Vendemmia 2025: Torna la pioggia e il vino eccelle

Dopo un lungo ciclo di siccità che ha messo a dura prova la viticoltura eroica dell’isola, la vendemmia 2025 segna un punto di svolta grazie al ritorno della pioggia. “Finalmente abbiamo avuto l’acqua, dopo tanti anni” commentano i Carfagna, sottolineando come le precipitazioni abbiano donato nuovo vigore alle piante. Nonostante una resa quantitativa variabile tra i diversi appezzamenti, il bilancio qualitativo è estremamente positivo: il vino si prospetta già eccellente.

La viticoltura “selvatica” di Altura

Sdirovamento ed estirpazione di arbusti infestanti, ricostruzione di chilometri di muri a secco e canalizzazioni delle acque, e poi la lavorazione del terreno. Quando si beve un vino di Altura è bene sapere quanto ardua, difficile, completamente manuale, e in una parola ‘eroica’ sia questa tipologia di viticoltura, che qui va di pari passo con una cultura dell’agricoltura ‘selvatica’, ovvero “quella che facevano i popoli primitivi, senza fare grandi lavorazioni. Il terreno è vivente e più lo si sfracella con arature profonde e concimi chimici, più si impoverisce” spiega Francesco Carfagna. La figlia Irene racconta poi come questa, “oltre che una scelta di pratica agricola, è anche una forma di rispetto verso la natura, per non cercare di migliorarla, ma di intervenire senza stravolgerla.
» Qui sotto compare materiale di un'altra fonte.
(* ===== verification/Consumer.v ===== *)
(** * The consumer: [internal/queue/consumer.go] *)
From S2P Require Import Prelude Utf8 GoStd GoFloat Config World Trace Queue Dlq.
Import Errors.

(** [queue.Consumer]; [c_dlq] is a pointer. *)
Record Consumer := mkConsumer {
  c_streamName : string;
  c_consumerGroup : string;
  c_consumerName : string;
  c_dlq : option DLQ;
}.

Module Consume.
Section Consume.
Context `{Codec}.
Context (c : Consumer).

(** [parseMessage]: [(nil, id, err)] on a missing or malformed job. *)
Definition parseMessage (msg : XMessage) : option JobEnvelope * string * option error :=
  match Values msg !! "job" with
  | None => (None, ID msg, Some (ErrorString "message missing data field"))
  | Some jobStr =>
      match unmarshal_job jobStr with
      | Err err => (None, ID msg, Some (Wrapf "failed to unmarshal" err))
      | Ok envelope => (Some envelope, ID msg, None)
      end
  end.

Definition Consume (blockDuration : Z) : prog (option JobEnvelope * string * option error) :=
  r <- call (XReadGroup (c_consumerGroup c) (c_consumerName c) (c_streamName c) 1 blockDuration) ;;
  match r with
  | Err RedisNil => Return (None, "", None)
  | Err err => Return (None, "", Some (Wrapf "failed to read from stream" err))
  | Ok ((_, m :: _) :: _) => Return (parseMessage m)
  | Ok _ => Return (None, "", None)
  end.

Definition Ack (messageID : string) : prog (option error) :=
  r <- call (XAck (c_streamName c) (c_consumerGroup c) messageID) ;;
  match r with
  | Err err => Return (Some (Wrapf "failed to ack" err))
  | Ok _ => Return None
  end.

(** [Retry] writes the new retry count and error through the envelope pointer;
    the result carries the envelope after the call. *)
Definition Retry (envelope : JobEnvelope) (messageID : string) (lastError : error)
    : prog (JobEnvelope * option error) :=
  let envelope := set_RetryCount (wrap64 (RetryCount envelope + 1)) envelope in
  let envelope := set_LastError (Error lastError) envelope in
  if MaxRetries envelope <=? RetryCount envelope then
    (match c_dlq c with
     | Some dlq =>
         now <- call Now ;;
         let dlqEntry :=
           {| OriginalStreamID := messageID;
              JobData := Some envelope;
              FailureReason := Error lastError;
              SentToDLQAt := now / Time.Second |} in
         Dlq.Send dlq dlqEntry ;;; Return tt
     | None => Return tt
     end) ;;;
    err <- Ack messageID ;;
    Return (envelope, err)
  else
    match buildXAddArgs (c_streamName c) 0 envelope with
    | Err err => Return (envelope, Some (Wrapf "failed to build retry args" err))
    | Ok (args, _) =>
        r <- call (XAdd args) ;;
        match r with
        | Err err => Return (envelope, Some (Wrapf "failed to re-enqueue" err))
        | Ok _ =>
            err <- Ack messageID ;;
            Return (envelope, err)
        end
    end.

(** The loop of [ReclaimStale] over the messages of one batch: what parses is
    appended to the two slices. *)
Fixpoint parse_batch (messages : list XMessage) (allEnvelopes : list JobEnvelope) (allMessageIDs : list string)
    : list JobEnvelope * list string :=
  match messages with
  | [] => (allEnvelopes, allMessageIDs)
  | msg :: rest =>
      match parseMessage msg with
      | (Some envelope, messageID, None) =>
          parse_batch rest (allEnvelopes ++ [envelope]) (allMessageIDs ++ [messageID])
      | _ => parse_batch rest allEnvelopes allMessageIDs
      end
  end.

(** The loop of [ReclaimStale] from [cursor], with the slices so far. *)
Fixpoint reclaim_loop (fuel : nat) (idleTime maxBatch : Z) (cursor : string)
    (allEnvelopes : list JobEnvelope) (allMessageIDs : list string)
    : prog (list JobEnvelope * list string * option error) :=
  match fuel with
  | O => OutOfFuel
  | S fuel' =>
      r <- call (XAutoClaim (c_streamName c) (c_consumerGroup c) (c_consumerName c)
                   idleTime cursor maxBatch) ;;
      match r with
      | Err RedisNil => Return (allEnvelopes, allMessageIDs, None)
      | Err err => Return (allEnvelopes, allMessageIDs, Some (Wrapf "failed to reclaim stale messages" err))
      | Ok (messages, nextCursor) =>
          let '(allEnvelopes, allMessageIDs) := parse_batch messages allEnvelopes allMessageIDs in
          if bool_decide (nextCursor = "0-0") then Return (allEnvelopes, allMessageIDs, None)
          else
            done <- call CtxDone ;;
            match done with
            | Some err => Return (allEnvelopes, allMessageIDs, Some err)
            | None => reclaim_loop fuel' idleTime maxBatch nextCursor allEnvelopes allMessageIDs
            end
      end
  end.

Definition ReclaimStale (fuel : nat) (idleTime maxBatch : Z)
    : prog (list JobEnvelope * list string * option error) :=
  reclaim_loop fuel idleTime maxBatch "0-0" [] [].

(** [GetPendingInfo]: count, age in seconds of the oldest pending message, error. *)
Definition GetPendingInfo : prog (Z * Z * option error) :=
  r <- call (XPending (c_streamName c) (c_consumerGroup c)) ;;
  match r with
  | Err err =>
      if bool_decide (err = RedisNil) || bool_decide (Error err = "NOGROUP")
      then Return (0, 0, None)
      else Return (0, 0, Some (Wrapf "failed to get pending info" err))
  | Ok info =>
      let count := xp_Count info in
      if (0 <? count) && negb (bool_decide (xp_Lower info = "")) then
        match Strings.Split (xp_Lower info) "-"%char with
        | [] => Return (count, 0, None)
        | part :: _ =>
            match Strconv.ParseInt part with
            | Err _ => Return (count, 0, None)
            | Ok timestampMs =>
                now <- call Now ;;
                let nowMs := now / Time.Millisecond in
                let ageMs := wrap64 (nowMs - timestampMs) in
                Return (count, Z.quot ageMs 1000, None)
            end
        end
      else Return (count, 0, None)
  end.

(** The jobs of a batch with the ids of their messages. *)
Definition parsed (messages : list XMessage) : list (JobEnvelope * string) :=
  omap (fun msg =>
    match parseMessage msg with
    | (Some envelope, messageID, None) => Some (envelope, messageID)
    | _ => None
    end) messages.

(** The two slices stay in step. *)
Lemma parse_batch_parsed messages l :
  parse_batch messages l.*1 l.*2 = ((l ++ parsed messages).*1, (l ++ parsed messages).*2).
Proof.
  revert l. induction messages as [|m ms IH]; intros l; [by rewrite app_nil_r|].
  unfold parsed. cbn [parse_batch omap list_omap]. fold (parsed ms).
  destruct (parseMessage m) as [[[j|] id] [e|]]; try apply IH.
  specialize (IH (l ++ [(j, id)])). rewrite !fmap_app in IH. simpl in IH. rewrite IH.
  by rewrite <-!app_assoc, !fmap_app.
Qed.

End Consume.
End Consume.

(** ** What the consumer guarantees *)

(** Deliveries to one consumer leave every stream's entries alone, and only
    move ids from the undelivered list of the group to its pending list. *)
Record delivered (s g : string) (d d' : Db) : Prop := {
  del_entries : forall s', entries (get_stream d' s') = entries (get_stream d s');
  del_new : forall gr', get_group d' s g = Some gr' -> exists gr, get_group d s g = Some gr /\
    forall i, i ∈ g_new gr' -> i ∈ g_new gr;
}.

#[global] Instance delivered_refl s g : Reflexive (delivered s g).
Proof. intros d. constructor; [done|]. eauto. Qed.

#[global] Instance delivered_trans s g : Transitive (delivered s g).
Proof.
  intros d1 d2 d3 [He1 Hn1] [He2 Hn2]. constructor; [congruence|]. intros gr3 Hg3.
  destruct (Hn2 _ Hg3) as (gr2 & Hg2 & H23). destruct (Hn1 _ Hg2) as (gr1 & Hg1 & H12). eauto.
Qed.

Lemma deliver_delivered s g c m t d d' : deliver_ok s g c m t d d' -> delivered s g d d'.
Proof.
  intros (gr & rest & Hg & Hn & Hm & ->). constructor.
  - intros s'. apply entries_set_group.
  - intros gr'. rewrite get_set_group. intros [= <-]. exists gr. split; [done|]. simpl. rewrite Hn.
    intros i Hi. by right.
Qed.

Lemma deliveries_delivered s g c d d' : deliveries s g c d d' -> delivered s g d d'.
Proof. induction 1 as [|d d1 d2 (m & t & Hd) _ IH]; [done|]. etrans; [by eapply deliver_delivered|done]. Qed.

Section ConsumerTheorems.
Context {W : Type} `{RedisLaws W} `{CodecLaws}.
Context (c : Consumer).
Import Consume.

Local Abbreviation stream := (c_streamName c).
Local Abbreviation group := (c_consumerGroup c).

Definition pending (d : Db) : gmap string PelEntry := get_pel d stream group.

(** [m] was handed to this consumer at server time [t]. *)
Definition handed (d d' : Db) (t : Z) (m : XMessage) : Prop :=
  m ∈ entries (get_stream d' stream) /\
  (exists gr, get_group d stream group = Some gr /\ ID m ∈ g_new gr) /\
  pending d' !! ID m = Some (mkPel (c_consumerName c) t).

(** C9: [Consume] takes one undelivered message and never drops any.  It never
    panics and no stream loses an entry.  A job it returns comes with the id of
    a message that was not delivered before, is now pending for this consumer
    and carries exactly this job; without a job and without an error it has no
    id; with an error, either nothing was handed out or the message, whose
    payload cannot be decoded, stays pending. *)
Theorem Consume_correct blk w :
  exists w' o id err, run (Consume c blk) w = (w', Val (o, id, err)) /\
    (forall s, entries (get_stream (db w') s) = entries (get_stream (db w) s)) /\
    match o, err with
    | Some j, None => exists m txt, ID m = id /\ handed (db w) (db w') (server_ms w') m /\
        Values m !! "job" = Some txt /\ unmarshal_job txt = Ok j
    | None, None => id = ""
    | None, Some _ => id = "" \/ exists m, ID m = id /\ handed (db w) (db w') (server_ms w') m /\
        forall txt j, Values m !! "job" = Some txt -> unmarshal_job txt <> Ok j
    | Some _, Some _ => False
    end.
Proof.
  unfold Consume. cbn [run bind call].
  destruct (exec (XReadGroup group (c_consumerName c) stream 1 blk) w) as [w' [l|err]] eqn:E.
  - apply law_xread in E as (d1 & Hl & Hr). apply deliveries_delivered in Hl as Hdel.
    destruct Hr as [[D [-> | ->]]|(m & -> & Hd)]; cbn [run].
    1,2: eexists _, _, _, _; (split; [reflexivity|]); rewrite D; (split; [apply Hdel|done]).
    assert (delivered stream group (db w) (db w')) as Hall.
    { etrans; [exact Hdel|]. by eapply deliver_delivered. }
    assert (handed (db w) (db w') (server_ms w') m) as Hh.
    { destruct Hd as (gr & rest & Hg & Hn & Hm & Hd). destruct (del_new _ _ _ _ Hdel _ Hg) as (gr0 & Hg0 & Hi).
      split; [|split].
      - rewrite (del_entries _ _ _ _ Hall), <-(del_entries _ _ _ _ Hdel). done.
      - exists gr0. split; [done|]. apply Hi. rewrite Hn. by left.
      - unfold pending, get_pel. rewrite Hd, get_set_group. simpl. apply lookup_insert_eq. }
    unfold parseMessage. destruct (Values m !! "job") as [txt|] eqn:Ev;
      [destruct (unmarshal_job txt) as [j|e] eqn:Eu|]; eexists _, _, _, _;
      (split; [reflexivity|]; split; [apply Hall|]).
    + by exists m, txt.
    + right. exists m. split; [done|]. split; [done|]. intros txt' j Hv. congruence.
    + right. exists m. split; [done|]. split; [done|]. intros txt' j Hv. congruence.
  - apply law_xread_err, deliveries_delivered in E as Hdel.
    destruct err; cbn [run]; eexists _, _, _, _; (split; [reflexivity|]; split; [apply Hdel|]); auto.
Qed.

Lemma run_Ack id w : exists w' r, run (Ack c id) w = (w', Val r) /\
  (db w' = db w \/ db w' = xack_db stream group id (db w)) /\
  (r = None -> db w' = xack_db stream group id (db w)).
Proof.
  unfold Ack. cbn [run bind call].
  destruct (exec (XAck stream group id) w) as [w' [n|err]] eqn:E; cbn [run]; eexists _, _;
    (split; [reflexivity|]).
  - apply law_xack in E. auto.
  - apply law_xack_err in E. split; [done|done].
Qed.
(** C27: one worker reclaims per interval.  While the reclaim lock of the
    partition is live, [tryReclaim] of any other worker hands out no job and
    leaves the pending messages of the group as they are. *)
Theorem reclaim_exclusive fuel config workerID partitionID v w w1 r :
  exec (SetNX (reclaim_lock_key partitionID) workerID (WorkerConfig.ReclaimInterval config)) w = (w1, r) ->
  live (db w) (server_ms w1) (reclaim_lock_key partitionID) = Some v ->
  run (tryReclaim c fuel config workerID partitionID) w =
    (w1, Val (match r with
              | Ok _ => Ok ([], [])
              | Err err => Err (Wrapf "failed to acquire reclaim lock" err)
              end)) /\ pending c (db w1) = pending c (db w).
Proof.
  intros E Hlive. unfold tryReclaim. cbn [run bind call]. rewrite E.
  destruct r as [[]|err]; cbn [run].
  - apply law_setnx_true in E as [Hn _]. congruence.
  - split; [done|]. by apply law_setnx_false in E as [[-> _]|(t1 & _ & _ & ->)].
  - split; [done|]. by apply law_setnx_err in E as [->|(t1 & _ & _ & ->)].
Qed.

End WorkerTheorems.
(** The simulation along a run. *)
Lemma rtc_follows σ σ' q : rtc sstep σ σ' -> related σ q ->
  exists ls q', qsteps ls q q' /\ related σ' q' /\ forall id, LAck id ∈ ls ->
    exists σ1 q1, rtc sstep σ σ1 /\ rtc sstep σ1 σ' /\ about_to_ack σ1 id /\ related σ1 q1 /\ known q1 ⊆ known q'.
Proof.
  intros Hr. revert q. induction Hr as [σ|σ σ1 σ' Hs Hr IH]; intros q Hrel.
  - exists [], q. split; [constructor|]. split; [done|set_solver].
  - destruct (sstep_follows _ _ _ Hs Hrel) as (l1 & q1 & Hl1 & Hrel1 & Hack1).
    destruct (IH _ Hrel1) as (l2 & q2 & Hl2 & Hrel2 & Hack2). exists (l1 ++ l2), q2.
    split; [by eapply qsteps_app|]. split; [done|]. intros id [Hid|Hid]%elem_of_app.
    + exists σ, q. split; [done|]. split; [by eapply rtc_l|]. split; [by apply Hack1|]. split; [done|].
      destruct (qsteps_known _ _ _ Hl1) as [? _], (qsteps_known _ _ _ Hl2) as [? _]. set_solver.
    + destruct (Hack2 _ Hid) as (σ2 & q3 & ? & ? & ? & ? & ?). exists σ2, q3. split; [by eapply rtc_l|]. auto.
Qed.

(** C3: the workers of a group, started and killed at any time, interleaved in
    any way with each other and with producers and other clients, implement a
    queue.  Every run is a run of the abstract queue: messages are added at its
    end with ids not in use, delivered from its front, acknowledged only while
    pending, and removed otherwise only when a length limit pushed their entries
    out of the stream.  And every acknowledgement of that run is one that some
    worker makes, at a state of the run, in a goroutine whose job is the payload
    that the entry of the stream with this very id had at an earlier state of the
    run, whose processor has returned for that job, and which has, after a failure,
    appended the next attempt or used up the retries. *)
Theorem system_refines_queue w gr σ :
  get_group (db w) s g = Some gr -> rtc sstep (w, []) σ ->
  exists ls q, qsteps ls (queue_at (db w) gr) q /\ refines s g (db σ.1) q /\
    (q_wf (queue_at (db w) gr) -> q_wf q) /\
    forall id, LAck id ∈ ls -> exists σ1, rtc sstep (w, []) σ1 /\ rtc sstep σ1 σ /\ acking (w, []) σ1 id.
Proof.
  intros Hgr Hr. destruct (rtc_follows _ _ _ Hr (related_at _ _ Hgr)) as (ls & q & Hls & Hrel & Hack).
  exists ls, q. split; [done|]. split; [apply Hrel|]. split; [by eapply qsteps_wf|]. intros id Hid.
  destruct (Hack id Hid) as (σ1 & q1 & Hr1 & Hr2 & Ha & _). exists σ1. eauto using about_to_ack_acking.
Qed.
(** [Stop] up to its wait. *)
Definition Stop_begin (t : tstate W) : tstate W :=
  mkT (t_world t) (t_metrics t) (t_updater t) (t_started t) (t_done t || t_started t) SWaiting
    (t_fetched t) (t_stamps t).

(** The wait group counts the goroutine. *)
Definition wg_zero (u : updater) : bool := match u with UNone | UDone => true | _ => false end.

(** The goroutine by itself: the fetch, the stores in order, and the exit of
    [metricsUpdater] once its context is done. *)
Inductive ustep : tstate W -> tstate W -> Prop :=
(** [updateMetrics]: the fetch *)
| t_fetch w w' m p p' sd dn st fs ss : step p w = Some (w', p') ->
    ustep (mkT w m (UFetch p) sd dn st fs ss) (mkT w' m (UFetch p') sd dn st fs ss)
| t_fetch_failed w m sd dn st fs ss :
    ustep (mkT w m (UFetch (Return None)) sd dn st fs ss) (mkT w m UWait sd dn st fs ss)
| t_fetch_done w m d p a sd dn st fs ss :
    ustep (mkT w m (UFetch (Return (Some (d, p, a)))) sd dn st fs ss)
          (mkT w m (UDepth d p a) sd dn st (fs ++ [(d, p, a)]) ss)
(** the stores, in order *)
| t_store_depth w m d p a sd dn st fs ss :
    ustep (mkT w m (UDepth d p a) sd dn st fs ss) (mkT w (set_streamDepth d m) (UPending p a) sd dn st fs ss)
| t_store_pending w m p a sd dn st fs ss :
    ustep (mkT w m (UPending p a) sd dn st fs ss) (mkT w (set_pendingCount p m) (UAge a) sd dn st fs ss)
| t_store_age w m a sd dn st fs ss :
    ustep (mkT w m (UAge a) sd dn st fs ss)
          (mkT w (set_oldestMessageAge a m) (UStamp (call Now)) sd dn st fs ss)
| t_clock w w' m p p' sd dn st fs ss : step p w = Some (w', p') ->
    ustep (mkT w m (UStamp p) sd dn st fs ss) (mkT w' m (UStamp p') sd dn st fs ss)
| t_store_stamp w m now sd dn st fs ss :
    ustep (mkT w m (UStamp (Return now)) sd dn st fs ss)
          (mkT w (set_lastUpdated (now / Time.Second) m) UWait sd dn st fs (ss ++ [now / Time.Second]))
(** the [select] of [metricsUpdater] *)
| t_exit w m sd st fs ss :
    ustep (mkT w m UWait sd true st fs ss) (mkT w m UDone sd true st fs ss).
(* ===== verification/Health.v ===== *)
(** * Health checks: [internal/health] *)
From S2P Require Import Prelude GoStd GoFloat Config World JsonSyntax Json Ingestion.
Import Errors.

(** [recover]: a panic of [p] becomes a value. *)
Fixpoint recover {A} (p : prog A) (h : string -> prog A) : prog A :=
  match p with
  | Return a => Return a
  | Call c k => Call c (fun b => recover (k b) h)
  | Panic m => h m
  | OutOfFuel => OutOfFuel
  end.

(** [HealthChecker]: a name and a check. *)
Record HealthChecker := mkChecker { Name : string; Check : prog (option error) }.

(** [CheckResult] and [AggregatedHealth]. *)
Record CheckResult := mkResult { c_Name : string; Healthy : bool; c_Message : string; Duration : Z }.

Record AggregatedHealth := mkHealth { Status : string; Checks : list CheckResult; Overall : bool }.

(** [RedisChecker] *)
Definition RedisChecker : HealthChecker :=
  mkChecker "redis"
    (r <- call Ping ;;
     Return (match r with Err err => Some (Wrapf "redis ping failed" err) | Ok _ => None end)).

(** [PostgresChecker]: [pool.Ping] of the pgx library is a parameter. *)
Definition PostgresChecker (ping : prog (option error)) : HealthChecker :=
  mkChecker "postgres"
    (err <- ping ;;
     Return (match err with Some e => Some (Wrapf "postgres ping failed" e) | None => None end)).

Module Aggregator.

(** [Aggregator], [NewAggregator] and [Register]. *)
Record t := mk { checkers : list HealthChecker; timeout : Z }.

Definition NewAggregator (timeout : Z) : t := mk [] timeout.

Definition Register (checker : HealthChecker) (a : t) : t := mk (checkers a ++ [checker]) (timeout a).

(** The goroutine of [runCheckSafe]: the check, with panics recovered. *)
Definition guarded (checker : HealthChecker) (start : Z) : prog CheckResult :=
  recover
    (err <- Check checker ;;
     now <- call Now ;;
     Return (mkResult (Name checker) (match err with None => true | Some _ => false end)
               (match err with None => "" | Some e => Error e end) (Time.Sub now start)))
    (fun r => now <- call Now ;;
       Return (mkResult (Name checker) false ("health check panicked: " +:+ r) (Time.Sub now start))).

(** [runCheckSafe]: the result of the check, or a timeout when the context of
    the check ends first (the check then still runs to its end). *)
Definition runCheckSafe (checker : HealthChecker) : prog CheckResult :=
  start <- call Now ;;
  result <- guarded checker start ;;
  s <- call (Select [0]) ;;
  match s with
  | Some _ => Return result
  | None => now <- call Now ;;
      Return (mkResult (Name checker) false "health check timeout" (Time.Sub now start))
  end.

Fixpoint run_checks (cs : list HealthChecker) : prog (list CheckResult) :=
  match cs with
  | [] => Return []
  | c :: rest => r <- runCheckSafe c ;; rs <- run_checks rest ;; Return (r :: rs)
  end.

Fixpoint checkOverallHealth (results : list CheckResult) : bool :=
  match results with
  | [] => true
  | r :: rest => if negb (Healthy r) then false else checkOverallHealth rest
  end.

Fixpoint countFailedChecks (results : list CheckResult) : Z :=
  match results with
  | [] => 0
  | r :: rest => (if negb (Healthy r) then 1 else 0) + countFailedChecks rest
  end.

(** [CheckAll].  The checks run concurrently and each writes its own slot of
    the results: here one after the other, in the order of registration; their
    interleavings are those of [HealthLoop.v]. *)
Definition aggregate (results : list CheckResult) : AggregatedHealth :=
  let overallHealthy := checkOverallHealth results in
  mkHealth (if negb overallHealthy then "unhealthy" else "healthy") results overallHealthy.

Definition CheckAll (a : t) : prog AggregatedHealth :=
  results <- run_checks (checkers a) ;;
  Return (aggregate results).

Definition CheckLiveness : AggregatedHealth := mkHealth "healthy" [] true.

Definition CheckReadiness (a : t) : prog AggregatedHealth := CheckAll a.

End Aggregator.

(** ** http.go *)

Definition result_json (r : CheckResult) : jv :=
  VObj [("name", VStr (escape (c_Name r))); ("healthy", VBool (Healthy r));
        ("message", VStr (escape (c_Message r))); ("duration", VNum (Strconv.Itoa (Duration r)))].

Definition health_json (h : AggregatedHealth) : jv :=
  VObj [("status", VStr (escape (Status h))); ("checks", VArr (result_json <$> Checks h));
        ("overall", VBool (Overall h))].

Definition HandleLive : prog Response :=
  Return (respondJSON [] 200 (health_json Aggregator.CheckLiveness)).

(** The response of [HandleReady] to a result. *)
Definition ready_response (result : AggregatedHealth) : Response :=
  let status := if negb (Overall result) then 503 else 200 in
  respondJSON [] status (health_json result).

Definition HandleReady (a : Aggregator.t) : prog Response :=
  result <- Aggregator.CheckReadiness a ;;
  Return (ready_response result).

(** ** The health server of the worker: [internal/worker/server.go] *)

(** [NewHealthServer] *)
Definition NewHealthServer (cfg : Config.t) (healthAgg : Aggregator.t)
    : HttpServer (string -> string -> string -> prog Response) :=
  mkHttpServer (":" +:+ WorkerConfig.HealthPort (Config.Worker cfg))
    (mux (RegisterRoutes HandleLive (HandleReady healthAgg)))
    (5 * Time.Second) (5 * Time.Second) (60 * Time.Second).

(** ** What the health endpoints guarantee *)
Section HealthTheorems.
Context {W : Type} `{RedisLaws W}.
Import Aggregator.

Lemma run_recover {A} (p : prog A) h w :
  run (recover p h) w = match run p w with
                        | (w', Panicked m) => run (h m) w'
                        | x => x
                        end.
Proof.
  revert w. induction p as [a|B c k IH|m|]; intros w; cbn [recover run]; try done.
  destruct (exec c w) as [w' b]. apply IH.
Qed.

(** A check that ends (it may panic). *)
Definition ends (checker : HealthChecker) : Prop := forall w : W, (run (Check checker) w).2 <> NoFuel.

(** The result a check deserves: healthy only if it returned no error. *)
Lemma runCheckSafe_spec checker w : ends checker ->
  exists w' r w0, run (runCheckSafe checker) w = (w', Val r) /\ c_Name r = Name checker /\
    (Healthy r = true -> (run (Check checker) w0).2 = Val None).
Proof.
  intros He. unfold runCheckSafe. cbn [run bind call]. destruct (exec Now w) as [w0 start] eqn:E0.
  rewrite run_bind. unfold guarded. rewrite run_recover, run_bind. specialize (He w0).
  destruct (run (Check checker) w0) as [w1 [err|m|]] eqn:Ec; simpl in He; [| |done].
  - cbn [run bind call]. destruct (exec Now w1) as [w2 now]. cbn [run bind call].
    destruct (exec (Select [0]) w2) as [w3 [i|]]; cbn [run bind call].
    + eexists _, _, w0. split; [reflexivity|]. split; [done|]. rewrite Ec. simpl. by destruct err.
    + destruct (exec Now w3) as [w4 now']. cbn [run]. by eexists _, _, w0.
  - cbn [run bind call]. destruct (exec Now w1) as [w2 now]. cbn [run bind call].
    destruct (exec (Select [0]) w2) as [w3 [i|]]; cbn [run bind call].
    + by eexists _, _, w0.
    + destruct (exec Now w3) as [w4 now']. cbn [run]. by eexists _, _, w0.
Qed.

Lemma overall_spec results : checkOverallHealth results = true <-> Forall (fun r => Healthy r = true) results.
Proof.
  induction results as [|r rs IH]; cbn [checkOverallHealth]; [by rewrite Forall_nil|].
  rewrite Forall_cons. destruct (Healthy r); cbn [negb]; [rewrite IH; naive_solver|naive_solver].
Qed.

(** The readiness probe answers 200 only if every dependency is up, and
    never crashes.  Whatever the registered checks do, return errors, panic or
    outlast their context, [HandleReady] returns a response; one result per check
    in the order of registration; status 200 exactly when all of them are
    healthy, else 503; and a healthy result means that its check ran and
    returned no error. *)
Theorem HandleReady_correct a w :
  Forall ends (checkers a) ->
  exists w' resp results, run (HandleReady a) w = (w', Val resp) /\
    (c_Name <$> results) = (Name <$> checkers a) /\
    (r_status resp = 200 <-> Forall (fun r => Healthy r = true) results) /\
    (r_status resp = 200 \/ r_status resp = 503) /\
    Forall2 (fun c r => Healthy r = true -> exists w0 : W, (run (Check c) w0).2 = Val None) (checkers a) results.
Proof.
  intros He. unfold HandleReady, CheckReadiness, CheckAll. rewrite !run_bind.
  assert (exists w' results, run (run_checks (checkers a)) w = (w', Val results) /\
    (c_Name <$> results) = (Name <$> checkers a) /\
    Forall2 (fun c r => Healthy r = true -> exists w0 : W, (run (Check c) w0).2 = Val None) (checkers a) results)
    as (w' & results & -> & Hn & H2).
  { revert w. induction He as [|c cs Hc _ IH]; intros w; [by eexists _, []|].
    cbn [run_checks]. rewrite run_bind. destruct (runCheckSafe_spec c w Hc) as (w1 & r & w0 & -> & Hr & Hh).
    rewrite run_bind. destruct (IH w1) as (w2 & rs & -> & Hrs & HF). cbn [run]. eexists _, _.
    split; [reflexivity|]. rewrite !fmap_cons, Hr, Hrs. split; [done|]. constructor; eauto. }
  cbn [run]. eexists _, _, results. split; [reflexivity|]. split; [done|]. unfold ready_response, aggregate. cbn [Overall].
  rewrite <-overall_spec. destruct (checkOverallHealth results); cbn [negb]; (split; [|split]); try done; auto.
Qed.

(** The number of failed checks that is logged is the number of results
    that are not healthy, so it is zero exactly when the overall health is good. *)
Theorem countFailedChecks_correct results :
  countFailedChecks results = Z.of_nat (length (filter (fun r => Healthy r = false) results)) /\
  (countFailedChecks results = 0 <-> checkOverallHealth results = true).
Proof.
  induction results as [|r rs [IH1 IH2]]; [done|]. cbn [countFailedChecks checkOverallHealth].
  rewrite filter_cons. destruct (Healthy r); cbn [negb].
  - rewrite decide_False by done. rewrite IH1. split; [lia|]. rewrite Z.add_0_l, <-IH1. done.
  - rewrite decide_True by done. simpl. rewrite IH1. split; [lia|]. split; [lia|done].
Qed.

End HealthTheorems.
Detto ciò, le piante sono più resistenti quando sono lasciate più libere”, e non è una cosa da poco in un contesto fatto di enormi rocce, siccità, vento e sole molto forti in tutte le stagioni, salsedine e terreno sabbioso. “La parola chiave è libertà: lasciare libertà alle piante di crescere dove il loro spirito le porta, non costringerle a crescere dove vogliamo.”
Questo cambia la modalità di produzione della pianta: se ne produce meno, ma ha un frutto più saporito ed è uva sana. Il vino che ne deriva è ricco di profumi e vivacità di colore e di sentori, con un sapore più intenso”.